Right now the doc string is (partially) replaced with that of the inner function of the decorator.
def deco(fn):
def x(*args, **kwargs):
return fn(*args, **kwargs)
x.func_doc = fn.func_doc
x.func_name = fn.func_name
return x
@deco
def y(a, b):
"""This is Y"""
pass
def z(c, d):
"""This is Z"""
pass
help(y) # 1
help(z) # 2
In the Y function, required arguments aren't shown in the help. The user may assume it takes any arguments, while actually it doesn't.
y(*args, **kwargs) <= y(a, b) is desired
This is Y
z(c, d)
This is Z
I use help()
and dir()
a lot, since it's faster than pdf manuals, and want to make reliable document strings for my library and tools, but this is an obstacle.
Upvotes: 2
Views: 160
Reputation: 882341
What you're requesting is very hard to do "properly", because help
gets the function signature from inspect.getargspec
which in turn gets it from introspection which cannot directly be fooled -- to do it "properly" would mean generating a new function object on the fly (instead of a simple wrapper function) with the right argument names and numbers (and default values). Extremely hard, advanced, black-magic bytecode hacking required, in other words.

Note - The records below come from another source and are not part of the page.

(* ===== verification/Types.v ===== *)
(** * The indexer's types

    Models [indexer/src/types.rs] (chain and account identifiers, transfers,
    256-bit message numbers, [U128Compat]) and the checkpoint keys of
    [indexer/src/xdm.rs] and [indexer/src/staking.rs], with the decimal text
    the database stores of integers.

    [HashAndNumber], [Location] and the like keep the source's field names
    behind a short prefix. The text of an account ([sp_core]'s SS58 [Display])
    and hexadecimal text ([to_hex] of subxt, [hex::encode]) are third-party
    functions: the fields of the class [TextCodecs]. *)

From Stdlib Require Import Strings.Byte Strings.Ascii.
From S2P Require Import Prelude.

Class TextCodecs : Type := {
  (** [sp_core::crypto::AccountId32::to_string], the SS58 address. *)
  ss58 : list byte -> string;
  (** [subxt::utils::to_hex]. *)
  to_hex : list byte -> string;
  (** [hex::encode]. *)
  hex_encode : list byte -> string;
}.

(** ** Decimal text

    [Display] of an integer is [pretty]; [parse_u] is [str::parse] for an
    unsigned integer of [w] bits. *)

Inductive IntErrorKind : Type := Empty | InvalidDigit | PosOverflow.

Definition digit (c : ascii) : option Z :=
  let n := Z.of_nat (nat_of_ascii c) - 48 in
  if (0 <=? n) && (n <? 10) then Some n else None.

(** The digit loop of [from_str_radix]: the multiplication is checked before
    the digit is read, the addition after it. *)
Fixpoint parse_digits (w acc : Z) (s : string) : outcome IntErrorKind Z :=
  match s with
  | EmptyString => Ok acc
  | String c s' =>
      let mul := acc * 10 in
      x ← ok_or (digit c) InvalidDigit;
      if 2 ^ w <=? mul then Err PosOverflow
      else if 2 ^ w <=? mul + x then Err PosOverflow
      else parse_digits w (mul + x) s'
  end.

Definition parse_u (w : Z) (s : string) : outcome IntErrorKind Z :=
  match s with
  | EmptyString => Err Empty
  | String c s' =>
      if bool_decide (c = "+"%char) then
        match s' with EmptyString => Err InvalidDigit | _ => parse_digits w 0 s' end
      else parse_digits w 0 s
  end.

(** [U128Compat]'s [Decode]: the database gives [amount::text]. *)
Definition decode_u128_compat (text : string) : outcome IntErrorKind Z := parse_u 128 text.

(** ** Message numbers *)

(** [U256Compat([u64; 4])], least significant limb first. *)
Record U256Compat : Type := { limb0 : Z; limb1 : Z; limb2 : Z; limb3 : Z }.

Definition u256_wf (v : U256Compat) : Prop :=
  in_u 64 (limb0 v) /\ in_u 64 (limb1 v) /\ in_u 64 (limb2 v) /\ in_u 64 (limb3 v).

Definition u256_value (v : U256Compat) : Z :=
  limb0 v + 2 ^ 64 * (limb1 v + 2 ^ 64 * (limb2 v + 2 ^ 64 * limb3 v)).

Definition u256_to_string (v : U256Compat) : string := pretty (u256_value v).

Definition XdmChannelId : Type := U256Compat.
Definition XdmNonce : Type := U256Compat.
Definition XdmMessageId : Type := XdmChannelId * XdmNonce.

(** ** Chains and accounts *)

Record DomainId : Type := { domain_id : Z }.

Inductive ChainId : Type :=
  | Consensus
  | Domain (d : DomainId).

Definition domain_to_string (d : DomainId) : string := pretty (domain_id d).

Definition chain_to_string (c : ChainId) : string :=
  match c with
  | Consensus => "Consensus"
  | Domain d => "Domain(" +:+ domain_to_string d +:+ ")"
  end.

Inductive MultiAccountId : Type :=
  | AccountId32 (data : list byte)
  | AccountId20 (data : list byte)
  | Raw (data : list byte).

Definition account_to_string `{TextCodecs} (a : MultiAccountId) : string :=
  match a with
  | AccountId32 data => ss58 data
  | AccountId20 data => to_hex data
  | Raw data => to_hex data
  end.

Record Location : Type := {
  chain_id : ChainId;
  account_id : MultiAccountId;
}.

Record Transfer : Type := {
  tr_amount : Z;
  tr_sender : Location;
  tr_receiver : Location;
}.

Record DomainEpoch : Type := { de_domain : DomainId; de_epoch : Z }.

#[export] Instance DomainId_eq : EqDecision DomainId.
Proof. solve_decision. Defined.
#[export] Instance ChainId_eq : EqDecision ChainId.
Proof. solve_decision. Defined.
#[export] Instance U256_eq : EqDecision U256Compat.
Proof. solve_decision. Defined.

#[export] Instance byte_eq : EqDecision byte := Byte.byte_eq_dec.
#[export] Instance MultiAccountId_eq : EqDecision MultiAccountId.
Proof. solve_decision. Defined.
#[export] Instance Location_eq : EqDecision Location.
Proof. solve_decision. Defined.
#[export] Instance Transfer_eq : EqDecision Transfer.
Proof. solve_decision. Defined.
#[export] Instance DomainEpoch_eq : EqDecision DomainEpoch.
Proof. solve_decision. Defined.

(** ** Checkpoint keys *)

Definition get_xdm_processor_key (c : ChainId) : string :=
  "xdm_processor_" +:+ chain_to_string c.

Definition CHECKPOINT_KEY : string := "staking_processor_Consensus".

(** ** Lemmas *)

Lemma string_app_inv_r (s1 s2 : string) (c : ascii) :
  s1 +:+ String c "" = s2 +:+ String c "" -> s1 = s2.
Proof.
  revert s2. induction s1 as [|a s1 IH]; intros [|b s2] Heq; cbn in *; simplify_eq; try done.
  - by destruct s2.
  - by destruct s1.
  - f_equal. by apply IH.
Qed.

#[export] Instance chain_to_string_inj : Inj (=) (=) chain_to_string.
Proof.
  intros [|[d]] [|[d']] Heq; unfold chain_to_string, domain_to_string in Heq; cbn in Heq;
    try discriminate Heq; [done|].
  simplify_eq. apply string_app_inv_r in Heq. by apply (inj pretty) in Heq as ->.
Qed.

Lemma u256_bound v : u256_wf v -> 0 <= u256_value v < 2 ^ 256.
Proof. unfold u256_wf, in_u, u256_value. lia. Qed.

Lemma u256_value_inj v v' : u256_wf v -> u256_wf v' -> u256_value v = u256_value v' -> v = v'.
Proof.
  destruct v, v'. unfold u256_wf, in_u, u256_value. cbn. intros. f_equal; lia.
Qed.

Lemma digit_pretty n : (n < 10)%N -> digit (pretty_N_char n) = Some (Z.of_N n).
Proof.
  intros Hn. destruct n as [|p]; [done|].
  do 4 (destruct p as [p|p|]; try done; try lia).
Qed.

Lemma pretty_digit_not_plus n : pretty_N_char n <> "+"%char.
Proof. destruct n as [|p]; [done|]. by do 4 (destruct p as [p|p|]; try done). Qed.

(** Reading the digits of [n] in front of [s] continues with [s] from [n]. *)
Lemma parse_digits_go w n s :
  Z.of_N n < 2 ^ w -> parse_digits w 0 (pretty_N_go n s) = parse_digits w (Z.of_N n) s.
Proof.
  revert s. induction n as [n IH] using (well_founded_induction N.lt_wf_0).
  intros s Hn. destruct (decide (0 < n)%N) as [Hpos|Hz].
  - rewrite pretty_N_go_step by done.
    assert (n / 10 < n)%N by (apply N.div_lt; lia).
    rewrite IH by lia. cbn [parse_digits].
    rewrite digit_pretty by (apply N.mod_lt; lia). cbn.
    assert (Hdiv : Z.of_N (n / 10) * 10 + Z.of_N (n `mod` 10) = Z.of_N n).
    { pose proof (N.div_mod n 10). lia. }
    pose proof (N2Z.is_nonneg (n `mod` 10)) as Hmod. rewrite Hdiv.
    rewrite (proj2 (Z.leb_gt (2 ^ w) (Z.of_N (n / 10) * 10)))
      by (rewrite <- Hdiv in Hn; clear -Hn Hmod; lia).
    by rewrite (proj2 (Z.leb_gt (2 ^ w) (Z.of_N n))) by lia.
  - assert (n = 0%N) as -> by lia. by rewrite pretty_N_go_0.
Qed.

Lemma pretty_go_head n s :
  (0 < n)%N -> exists c s', pretty_N_go n s = String c s' /\ c <> "+"%char.
Proof.
  revert s. induction n as [n IH] using (well_founded_induction N.lt_wf_0).
  intros s Hn. rewrite pretty_N_go_step by done.
  destruct (decide (0 < n / 10)%N) as [Hpos|Hz].
  - apply IH; [apply N.div_lt; lia | done].
  - apply N.le_ngt, N.le_0_r in Hz. rewrite Hz, pretty_N_go_0.
    eauto using pretty_digit_not_plus.
Qed.

(** Printing an integer and parsing it back. *)
Lemma parse_pretty w z : 0 < w -> in_u w z -> parse_u w (pretty z) = Ok z.
Proof.
  intros Hw [Hlo Hhi]. destruct z as [|p|p]; [| |lia].
  - change (parse_u w (pretty 0)) with
      (if 2 ^ w <=? 0 then Err PosOverflow
       else if 2 ^ w <=? 0 then Err PosOverflow else Ok 0 : outcome IntErrorKind Z).
    by rewrite (proj2 (Z.leb_gt (2 ^ w) 0)) by lia.
  - change (pretty (Z.pos p)) with (pretty_N_go (N.pos p) "").
    destruct (pretty_go_head (N.pos p) "") as (c & s & Heq & Hc); [lia|].
    unfold parse_u. rewrite Heq, bool_decide_eq_false_2 by done. rewrite <- Heq.
    by rewrite parse_digits_go by (cbn; lia).
Qed.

I think it may be easier to do it by monkeypatching (never a pleasant prospect, but sometimes the only way to perform customization tasks that are otherwise so difficult as to prove almost impossible, like the one you require) -- replace the real inspect.getargspec with your own lookalike function which uses a look-aside table (mapping the wrapper functions you generate to the wrapped functions' argspecs and otherwise delegating to the real thing).
import functools
import inspect
realgas = inspect.getargspec
lookaside = dict()
def fakegas(f):
if f in lookaside:
return lookaside[f]
return realgas(f)
inspect.getargspec = fakegas
def deco(fn):
@functools.wraps(fn)
def x(*args, **kwargs):
return fn(*args, **kwargs)
lookaside[x] = realgas(fn)
return x
@deco
def x(a, b=23):
"""Some doc for x."""
return a + b
help(x)
This prints, as required:
Help on function x in module __main__:
x(a, b=23)
Some doc for x.
(END)
Upvotes: 1
Reputation: 7666
give the decorator module a peek. i believe it does exactly what you want.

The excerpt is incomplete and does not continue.